Aspergillus fumigatus is a ubiquitous filamentous fungus responsible for a broad range of human diseases, from allergic sinusitis or asthma to invasive and disseminated infection, through chronic, cavitary pneumonia1. Aspergillus is one of the four major fungal pathogens of clinical relevance worldwide2. As an example, the incidence of invasive aspergillosis is estimated to be 1.6/100,000 in Canada3. The majority of Aspergillus-associated diseases are due to Aspergillus fumigatus, which has expectedly been the most extensively studied species.
The principal inoculation route of Aspergillus is respiratory, and the organ mainly affected is hence the lung. In the lung, monocytes, alveolar macrophages, and alveolar epithelial cells represent the first line of antifungal defense. Any qualitative or quantitative alteration of these cellular populations can increase the risk of invasive aspergillosis. This is essentially encountered in neutropenia (mainly post-chemotherapy), myeloid hematologic malignancies, chronic granulomatous disease, and long-term use of immunosuppressives, as in organ transplantation4.
Treatment of aspergillosis mainly relies on systemic antifungals.

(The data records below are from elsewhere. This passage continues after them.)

(** *** Memory *)

Lemma keeps_memory_failure task_id request cpu_id result message :
  Keeps (invalid_memory_result task_id request cpu_id result message : M _).
Proof. unfold invalid_memory_result. keep. Qed.

Lemma keeps_check_memory task_id request captured :
  Keeps (check_memory_request task_id request captured : M _).
Proof. unfold check_memory_request. keep. Qed.
#[local] Hint Resolve keeps_memory_failure keeps_check_memory : keeps.

Lemma keeps_store_memory task_id request cpu_id result update progress :
  progress_ok J progress →
  Keeps (store_memory task_id request cpu_id result update progress : M _).
Proof. intros Hp. unfold store_memory. keep. Qed.

Lemma keeps_memory_current request captured cpu_id :
  Keeps (memory_request_is_current request captured cpu_id : M _).
Proof. unfold memory_request_is_current. keep. Qed.
#[local] Hint Resolve keeps_store_memory keeps_memory_current : keeps.

Lemma keeps_reported {A} (m : ST (OpEnv E) A) : op_keeps J m → Keeps (reporting m : M _).
Proof. intros Hm. by apply keeps_reporting. Qed.
#[local] Hint Resolve keeps_reported : keeps.

Lemma keeps_execute_memory_read task_id request cancellation progress :
  progress_ok J progress → cancellation_ok J cancellation →
  Keeps (execute_memory_read task_id request cancellation progress : M _).
Proof.
  intros Hp Hc. unfold execute_memory_read. keep. apply keeps_connected_foreground. intros. keep.
Qed.
End keeps.

(** The same lemmas for the operations that write. *)
#[export] Hint Resolve keeps_target_resource keeps_connection_generation keeps_publish_step
  keeps_complete_step keeps_notify keeps_current_revision keeps_image_revision keeps_set_revision
  keeps_set_service_state keeps_resolve_target_profile keeps_begin_parse keeps_fail_parse
  keeps_resolve_paths keeps_set_service_failure_state keeps_fingerprint keeps_locate_tool
  keeps_materialize_flash_service keeps_active_target_context keeps_status_connection
  keeps_metadata_failure keeps_diagnostic_failure keeps_metadata_snapshot keeps_reported : keeps.
#[export] Hint Extern 1 (keeps _ _ (dispatch_event _) _) =>
  solve [eapply keeps_quiet; [eassumption|exact I|exact I]] : keeps.
(* ===== verification/BackendCalls.v ===== *)
(** * How the calls of the runtime backend end

    The triples of [connect], [disconnect] and [shutdown], part by part; what
    the other calls do under the lock; and [Reachable], the states of a backend
    between its calls. *)

From stdpp Require Import gmap.
From S2P Require Import Prelude.
From S2P Require Import Errors.
From S2P Require Import TaskPlans.
From S2P Require Import Models.
From S2P Require Import Targets.
From S2P Require Import BootClient.
From S2P Require Import OperationResults.
From S2P Require Import StatusOps.
From S2P Require Import StatusModels.
From S2P Require Import RamOps.
From S2P Require Import RuntimeValues.
From S2P Require Import RuntimeModels.
From S2P Require Import CommandExecutor.
From S2P Require Import ImageRequests.
From S2P Require Import OperationRequests.
From S2P Require Import TaskModels.
From S2P Require Import RuntimeStore.
From S2P Require Import RuntimeDispatch.
From S2P Require Import RuntimeTable.
From S2P Require Import RuntimeInvariant.
From S2P Require Import RuntimeProperties.
From S2P Require Import Backend.
From S2P Require Import BackendConnection.
From S2P Require Import BackendSelection.
From S2P Require Import BackendImages.
From S2P Require Import BackendStatus.
From S2P Require Import BackendExecute.
From S2P Require Import BackendInvariant.
From S2P Require Import BackendKeeps.
From S2P Require Import BackendWrites.
From S2P Require Import BackendLifecycle.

The preferred molecule is voriconazole5,6, which interferes with the synthesis of membrane ergosterol in the fungus. This choice is mainly justified by the results of a seminal randomized controlled trial that demonstrated a global survival advantage favoring voriconazole compared with conventional amphotericin B7. Alternatives to voriconazole are isavuconazole and posaconazole, which were non-inferior to voriconazole in invasive mold infections8in immunocompromised subjects and invasive aspergillosis9. Echinocandins, the beta D glucan synthesis inhibitors, are active against Aspergillus fumigatus but lack clinical evidence to be recommended as first-line therapy. They are, however, sometimes used in refractory cases or combination therapy10.
The differences of response across antifungal agents can be partly explained by heterogeneous modes of action or varied safety and pharmacokinetic profiles. However, these differences in the clinical efficacy of these antifungal drugs remain only partially understood. One of the explanations is the potential of differential effect on innate immune response by these antifungal drugs. Previous work with voriconazole found evidence of a modulation of transcription and translation of specific immune-related genes such as Toll-Like Receptors11. However, no comparative in vitro studies between different antifungal agents have been performed. We, therefore, hypothesized that antifungal-induced modulation of the innate immune response to A. fumigatus could vary between these antifungal agents. This study explored the differences in immune-related transcriptomic activity in human monocytic cell lines challenged with A. fumigatus and exposed to major systemic antifungals as a first exploratory step.